Доде, посетивший его во время предсмертной болезни, рассказывает, как Тургенев с трудом поднялся с постели, чтобы проводить гостя до парадной двери, и по пути они зашли в картинную галерею. «Он показал мне полотна русских художников: привал казаков, волнующееся море ржи, пейзажи живой России, такой, какою он ее описал». И какою ему уже не суждено было ее увидеть. Доде тогда не понял этого (не понял, что то была их последняя встреча), а вот Тургенев все понимал. «Стало быть, спросите Вы меня, Вы не питаете никакой надежды возвратиться на родину?» — писал он в декабре 1882 года доктору Льву Бертенсону, который, будучи домашним врачом поэта Якова Полонского, пользовал многих русских литераторов. И сам отвечал на свой же вопрос: «Никакой; ни малейшей».
И все-таки возвращение свершилось. Это было долгое возвращение (со дня смерти в Буживале до погребения на Волковом кладбище в Петербурге прошло 35 дней) — долгое, трудное и триумфальное. Собственно, непосредственно перевоз траурного груза занял ровно неделю. Много времени ушло на разного рода формальности и организационные процедуры. Наконец 20 сентября гроб с телом русского писателя торжественно проводили с Северного вокзала Парижа. Желающих проститься было столь много, что на вокзал пускали лишь по специальным билетам. Возведенная накануне, обитая черным сукном с серебряным позументом трибуна возвышалась над почти полутысячной толпой, в которой корреспонденты разглядели Эмиля Золя, Альфонса Доде, Эрнеста Ренана... Последний открыл траурную церемонию словами: «Мы не отпустим без прощального слова этот гроб, возвращающий отчизне гениального гостя, которого мы знали и любили в течение долгих лет».
В дороге произошел досадный инцидент. В Берлине таможня задержала провожающих вместе с документами. И потому на русскую границу тело писателя прибыло лишь в сопровождении багажной накладной, в которой значилось наименование груза: покойник.

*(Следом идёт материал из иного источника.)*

(** The caller blocks, with the endpoint recorded in it. *)
Lemma call_block q ep t s (s' := upd_th t (put_held (Some ep)) (put_state t TASK_BLOCKED_REPLY s)) :
  acct W [ep] [] s → t ∈ L W → sc_held (th s t) = None → qok (ip s) q → blocking_ep (ip s) t = None →
  acct W [] [] s' ∧ qok (ip s') q ∧ (∀ v, sctx s' v = sctx s v) ∧
  ∀ v, st (ip s') v = if decide (v = t) then TASK_BLOCKED_REPLY else st (ip s) v.
Proof.
  intros Ha Ht Hh Hq Hb. subst s'.
  assert (∀ v, sctx (put_state t TASK_BLOCKED_REPLY s) v = sctx s v ∧
    st (ip (put_state t TASK_BLOCKED_REPLY s)) v = if decide (v = t) then TASK_BLOCKED_REPLY else st (ip s) v) as Hc.
  { intros v. unfold sctx, st. cbn. unfold upd_task. cbn. unfold upd_fn. by case_decide; subst. }
  split; [|split; [|split]].
  - eapply (acct_upd W HW _ _ _ _ s _ t Ha Ht); [reflexivity|..].
    + intros v Hv. unfold held, helda, upd_th. cbn [th with_th]. rewrite upd_fn_other by done.
      change (sctx (with_th _ ?x) v) with (sctx x v). destruct (Hc v) as [-> _]. done.
    + intros o. unfold held, upd_th. cbn [th with_th]. rewrite upd_fn_same.
      change (sctx (with_th _ ?x) t) with (sctx x t). destruct (Hc t) as [-> _].
      cbn [th put_state on_ip with_ip put_held ep_cap_obj ep_cap_src_cn sc_held ep_reply_obj pending_kreply]. rewrite Hh. cnt_lia.
    + intros o. unfold helda, upd_th. cbn [th with_th]. by rewrite upd_fn_same.
  - apply (qok_same (ip s)); [|exact Hq]. split; [done|]. split; [done|]. split; [done|]. split; [|done].
    intros v [e Hv]. split; [|done]. destruct (Hc v) as [_ H]. rewrite decide_False in H by congruence. exact H.
  - intros v. apply Hc.
  - intros v. apply Hc.
Qed.

(** The receiver [u] was taken off the queue and has the message, but the reply
    object it had staged could not be bound. *)
Record stranded t u rp (x : xfer) s s' : Prop := Stranded {
  sd_msg   : same_payload (msg s t) (msg s' u);
  sd_other : ∀ v, v ≠ u → msg s' v = msg s v;
  sd_cap   : carried_in attached_cap u x s s';
  sd_rps   : rps s' = rps s;
  sd_wake  : ∃ σ, (∀ v, state (tasks σ v) = st (ip s) v) ∧ ∀ v, st (ip s') v = state (tasks (task_wakeup u σ) v);
  sd_th    : ep_reply_obj (th s' u) = Some rp ∧ th s' t = put_call false (th s t) ∧ ∀ v, v ≠ t → v ≠ u → th s' v = th s v;
}.
Section graft.
Context {m : memory} {R : Z → Prop} (Hwf : paging_wf m R).
Context {c : Z} {d : nat} {va t v p : Z} (Hc : R c) (Hd : (d ≤ 2)%nat) (Hu : user va) (Ht : tab m c d va = Some t).
Context (Hno : interior (rd m t (ix d va)) = false) (Hv : interior v = true) (Hv' : open_entry v) (Hp : pa v = p).
Context (Hf : fresh m R p) (He : empty_table m p).

Lemma graft_root c' : R c' → c' ≠ p.
Proof. intros Hc' ->. destruct Hf as [_ Hf']. exact (Hf' p 0%nat 0 Hc' ltac:(lia) eq_refl). Qed.

Lemma graft_off i : 0 ≤ i < 512 → rd (wr t (ix d va) v m) p i = 0.
Proof.
  intros Hi. rewrite rd_wr_other; [by apply He|]. intros E.
  destruct (slot_inj p i t (ix d va)) as [-> _]; [|by eapply tab_aligned; [apply (wf_root _ _ Hwf)|]|done|apply ix_range; lia|done|].
  - apply page_addr_aligned, Hf.
  - destruct Hf as [_ Hf']. by apply (Hf' c d va Hc ltac:(lia)).
Qed.

Lemma graft_at va' : pre (S d) va' = pre (S d) va → tab (wr t (ix d va) v m) c (S d) va' = Some p.
Proof. intros E. rewrite tab_ent, (edit_same Hwf c d) by (done || lia). simpl. by rewrite Hv, Hp. Qed.

Lemma graft_none va' k : pre (S d) va' = pre (S d) va → (S d < k)%nat → tab (wr t (ix d va) v m) c k va' = None.
Proof.
  intros E Hk. apply (tab_none_below _ _ (S (S d))); [|lia]. rewrite tab_S, (graft_at va' E). simpl.
  rewrite graft_off by (apply ix_range; lia). done.
Qed.

Lemma graft_was va' k : pre (S d) va' = pre (S d) va → (d < k)%nat → tab m c k va' = None.
Proof.
  intros E Hk. apply (tab_none_below _ _ (S d)); [|lia]. rewrite (tab_pre m c (S d) va' va), tab_S, Ht by (lia || done).
  simpl. by rewrite Hno.
Qed.

Lemma graft_tab c' k va' t' :
  R c' → (k ≤ 3)%nat → tab (wr t (ix d va) v m) c' k va' = Some t' →
  tab m c' k va' = Some t' ∨ (t' = p ∧ c' = c ∧ k = S d ∧ pre (S d) va' = pre (S d) va).
Proof.
  intros Hc' Hk. destruct (decide (c' = c ∧ pre (S d) va' = pre (S d) va)) as [[-> E]|Hn].
  - destruct (decide (k ≤ d)%nat) as [Hkd|Hkd]; [rewrite (edit_above Hwf c c d) by (done || lia); by left|].
    destruct (decide (k = S d)) as [->|]; [rewrite graft_at by done; intros [= <-]; by right|].
    by rewrite graft_none by (done || lia).
  - rewrite (tab_ext m); [by left|]. intros k' Hk'. apply (edit_other Hwf c); try done; [lia| |lia].
    destruct (decide (c' = c)); [right|left]; tauto.
Qed.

И, естественно, количество — одна единица...
Издатель «Вестника Европы» Михаил Стасюлевич, которому поручили встретить тело Тургенева на границе и сопроводить до Петербурга, вспоминал впоследствии: «Тело прибыло в простом багажном вагоне, и гроб лежал на полу, заделанный в обыкновенном дорожном ящике для клади». Сугубо русский сюжет — два десятилетия спустя он повторится с возвращающимся на родину покойным Чеховым.